[Stored items]
○ ○ ○ ○
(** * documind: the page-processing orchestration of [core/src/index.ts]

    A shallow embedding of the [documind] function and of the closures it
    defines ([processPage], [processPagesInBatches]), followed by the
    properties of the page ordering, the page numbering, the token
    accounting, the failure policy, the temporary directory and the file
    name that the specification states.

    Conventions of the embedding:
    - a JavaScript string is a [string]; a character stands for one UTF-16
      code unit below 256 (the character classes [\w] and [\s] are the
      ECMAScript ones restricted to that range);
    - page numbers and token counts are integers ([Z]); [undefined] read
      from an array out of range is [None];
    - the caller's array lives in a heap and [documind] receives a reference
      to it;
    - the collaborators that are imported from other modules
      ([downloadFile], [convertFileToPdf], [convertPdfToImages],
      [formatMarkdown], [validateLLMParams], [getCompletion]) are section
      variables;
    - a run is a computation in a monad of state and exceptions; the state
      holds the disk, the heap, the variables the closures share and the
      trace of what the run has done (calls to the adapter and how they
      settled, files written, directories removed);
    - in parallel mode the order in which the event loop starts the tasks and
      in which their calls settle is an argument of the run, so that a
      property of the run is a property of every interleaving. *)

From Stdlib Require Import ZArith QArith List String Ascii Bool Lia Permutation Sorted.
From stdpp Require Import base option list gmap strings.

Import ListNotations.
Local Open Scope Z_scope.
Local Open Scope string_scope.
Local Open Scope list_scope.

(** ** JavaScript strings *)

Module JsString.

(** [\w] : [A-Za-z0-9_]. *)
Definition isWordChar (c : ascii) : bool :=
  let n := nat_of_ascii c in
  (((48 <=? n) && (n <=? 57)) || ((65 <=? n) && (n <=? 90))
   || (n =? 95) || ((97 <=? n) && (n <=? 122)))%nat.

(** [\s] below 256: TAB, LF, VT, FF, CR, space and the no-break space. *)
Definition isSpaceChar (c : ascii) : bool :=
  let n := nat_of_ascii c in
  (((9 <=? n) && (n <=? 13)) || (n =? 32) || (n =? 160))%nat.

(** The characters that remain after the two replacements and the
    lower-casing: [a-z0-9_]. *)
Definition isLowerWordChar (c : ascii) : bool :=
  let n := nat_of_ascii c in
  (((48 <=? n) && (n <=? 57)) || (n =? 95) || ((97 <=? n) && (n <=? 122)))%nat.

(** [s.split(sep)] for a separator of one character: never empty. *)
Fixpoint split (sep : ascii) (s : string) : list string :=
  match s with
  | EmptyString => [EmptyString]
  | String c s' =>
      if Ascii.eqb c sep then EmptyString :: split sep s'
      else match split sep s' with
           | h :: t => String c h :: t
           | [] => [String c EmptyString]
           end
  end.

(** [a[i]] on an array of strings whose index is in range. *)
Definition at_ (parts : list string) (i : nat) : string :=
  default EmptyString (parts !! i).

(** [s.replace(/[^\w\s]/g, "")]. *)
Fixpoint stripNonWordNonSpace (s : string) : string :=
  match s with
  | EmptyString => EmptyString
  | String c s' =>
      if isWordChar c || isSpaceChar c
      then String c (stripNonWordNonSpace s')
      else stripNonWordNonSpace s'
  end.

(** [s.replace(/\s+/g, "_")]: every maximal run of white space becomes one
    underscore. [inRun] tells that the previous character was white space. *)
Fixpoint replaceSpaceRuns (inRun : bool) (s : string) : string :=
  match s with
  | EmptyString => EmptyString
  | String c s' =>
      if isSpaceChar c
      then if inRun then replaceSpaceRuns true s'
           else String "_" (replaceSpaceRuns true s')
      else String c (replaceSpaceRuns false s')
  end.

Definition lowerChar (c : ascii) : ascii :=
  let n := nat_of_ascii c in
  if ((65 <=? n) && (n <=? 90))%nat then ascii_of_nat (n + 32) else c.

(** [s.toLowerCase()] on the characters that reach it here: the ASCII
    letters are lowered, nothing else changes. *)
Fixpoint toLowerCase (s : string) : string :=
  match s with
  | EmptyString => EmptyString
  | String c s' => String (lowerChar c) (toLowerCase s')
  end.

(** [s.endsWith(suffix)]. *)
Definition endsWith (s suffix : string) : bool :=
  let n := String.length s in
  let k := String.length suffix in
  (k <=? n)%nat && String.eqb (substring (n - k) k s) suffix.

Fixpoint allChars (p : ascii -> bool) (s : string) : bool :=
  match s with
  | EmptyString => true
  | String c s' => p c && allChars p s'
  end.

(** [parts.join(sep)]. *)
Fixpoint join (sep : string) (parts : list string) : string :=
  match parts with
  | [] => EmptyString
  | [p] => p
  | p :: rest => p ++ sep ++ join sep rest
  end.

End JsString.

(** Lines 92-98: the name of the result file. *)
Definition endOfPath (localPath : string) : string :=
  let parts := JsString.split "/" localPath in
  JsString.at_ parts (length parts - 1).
○ ○ ○ ○
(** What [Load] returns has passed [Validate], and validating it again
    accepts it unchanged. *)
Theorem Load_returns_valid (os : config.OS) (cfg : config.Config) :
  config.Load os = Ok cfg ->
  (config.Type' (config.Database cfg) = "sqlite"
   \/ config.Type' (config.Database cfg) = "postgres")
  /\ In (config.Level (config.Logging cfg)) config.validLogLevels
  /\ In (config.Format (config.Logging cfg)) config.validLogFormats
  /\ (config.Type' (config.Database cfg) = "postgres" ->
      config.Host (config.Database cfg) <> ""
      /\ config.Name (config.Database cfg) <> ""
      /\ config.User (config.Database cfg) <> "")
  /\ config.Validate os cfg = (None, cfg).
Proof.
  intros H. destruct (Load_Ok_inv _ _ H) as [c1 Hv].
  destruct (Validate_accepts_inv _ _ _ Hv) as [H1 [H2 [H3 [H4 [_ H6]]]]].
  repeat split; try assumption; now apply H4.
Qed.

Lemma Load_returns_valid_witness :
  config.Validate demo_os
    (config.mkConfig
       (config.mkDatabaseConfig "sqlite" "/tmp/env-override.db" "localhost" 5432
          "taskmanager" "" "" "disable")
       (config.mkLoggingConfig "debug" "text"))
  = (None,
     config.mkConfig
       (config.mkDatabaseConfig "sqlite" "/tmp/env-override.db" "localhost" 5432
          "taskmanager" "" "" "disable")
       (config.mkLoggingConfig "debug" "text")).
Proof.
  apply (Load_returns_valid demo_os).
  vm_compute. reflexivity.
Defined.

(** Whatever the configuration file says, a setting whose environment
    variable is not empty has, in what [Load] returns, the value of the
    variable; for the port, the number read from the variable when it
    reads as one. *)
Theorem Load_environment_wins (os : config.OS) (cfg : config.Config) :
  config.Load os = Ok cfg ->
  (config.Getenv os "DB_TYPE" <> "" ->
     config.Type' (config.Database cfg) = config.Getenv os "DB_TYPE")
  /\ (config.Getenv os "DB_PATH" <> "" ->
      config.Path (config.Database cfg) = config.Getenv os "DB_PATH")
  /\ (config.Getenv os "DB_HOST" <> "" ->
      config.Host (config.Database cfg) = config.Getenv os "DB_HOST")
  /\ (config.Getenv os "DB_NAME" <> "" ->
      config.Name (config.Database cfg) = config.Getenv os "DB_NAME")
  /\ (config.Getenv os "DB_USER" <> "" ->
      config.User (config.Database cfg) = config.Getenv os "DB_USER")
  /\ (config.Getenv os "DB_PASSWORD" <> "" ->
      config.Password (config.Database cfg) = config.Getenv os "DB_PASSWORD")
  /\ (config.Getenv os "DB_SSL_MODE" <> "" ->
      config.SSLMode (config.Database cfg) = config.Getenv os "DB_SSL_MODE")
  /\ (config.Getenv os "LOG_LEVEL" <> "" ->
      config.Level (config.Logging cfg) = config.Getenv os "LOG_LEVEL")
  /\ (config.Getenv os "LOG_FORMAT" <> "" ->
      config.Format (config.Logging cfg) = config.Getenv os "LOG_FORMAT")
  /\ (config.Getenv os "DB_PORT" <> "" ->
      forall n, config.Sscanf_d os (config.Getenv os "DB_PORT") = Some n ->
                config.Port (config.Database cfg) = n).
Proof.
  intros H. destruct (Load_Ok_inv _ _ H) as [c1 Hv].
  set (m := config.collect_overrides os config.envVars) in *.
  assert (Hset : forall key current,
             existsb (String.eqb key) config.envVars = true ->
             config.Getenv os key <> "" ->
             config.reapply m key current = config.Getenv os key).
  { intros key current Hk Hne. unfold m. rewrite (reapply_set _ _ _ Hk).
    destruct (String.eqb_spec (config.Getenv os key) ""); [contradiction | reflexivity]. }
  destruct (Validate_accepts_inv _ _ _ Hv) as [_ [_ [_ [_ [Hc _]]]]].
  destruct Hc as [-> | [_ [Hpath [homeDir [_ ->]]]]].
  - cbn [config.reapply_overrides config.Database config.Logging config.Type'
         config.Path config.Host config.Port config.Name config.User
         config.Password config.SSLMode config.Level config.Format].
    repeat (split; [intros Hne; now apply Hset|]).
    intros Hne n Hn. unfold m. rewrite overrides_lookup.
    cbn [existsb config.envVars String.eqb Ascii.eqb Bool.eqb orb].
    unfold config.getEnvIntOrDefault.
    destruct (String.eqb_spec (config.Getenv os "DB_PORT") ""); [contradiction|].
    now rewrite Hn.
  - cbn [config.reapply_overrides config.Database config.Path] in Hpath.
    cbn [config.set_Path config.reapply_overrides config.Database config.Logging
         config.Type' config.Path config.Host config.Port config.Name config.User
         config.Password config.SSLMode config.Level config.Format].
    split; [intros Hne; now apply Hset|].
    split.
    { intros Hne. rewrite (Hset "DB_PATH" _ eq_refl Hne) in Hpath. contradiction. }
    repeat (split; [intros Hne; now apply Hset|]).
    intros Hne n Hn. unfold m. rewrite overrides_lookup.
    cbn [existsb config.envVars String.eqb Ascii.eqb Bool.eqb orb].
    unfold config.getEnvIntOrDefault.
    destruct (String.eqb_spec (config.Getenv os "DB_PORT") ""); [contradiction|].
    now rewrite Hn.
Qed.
○ ○ ○ ○
**Work instructions**
Look for the string "current" in the data above and return every line that has it.

**Completed task**
  assert (Hset : forall key current,
             config.reapply m key current = config.Getenv os key).
  { intros key current Hk Hne. unfold m. rewrite (reapply_set _ _ _ Hk).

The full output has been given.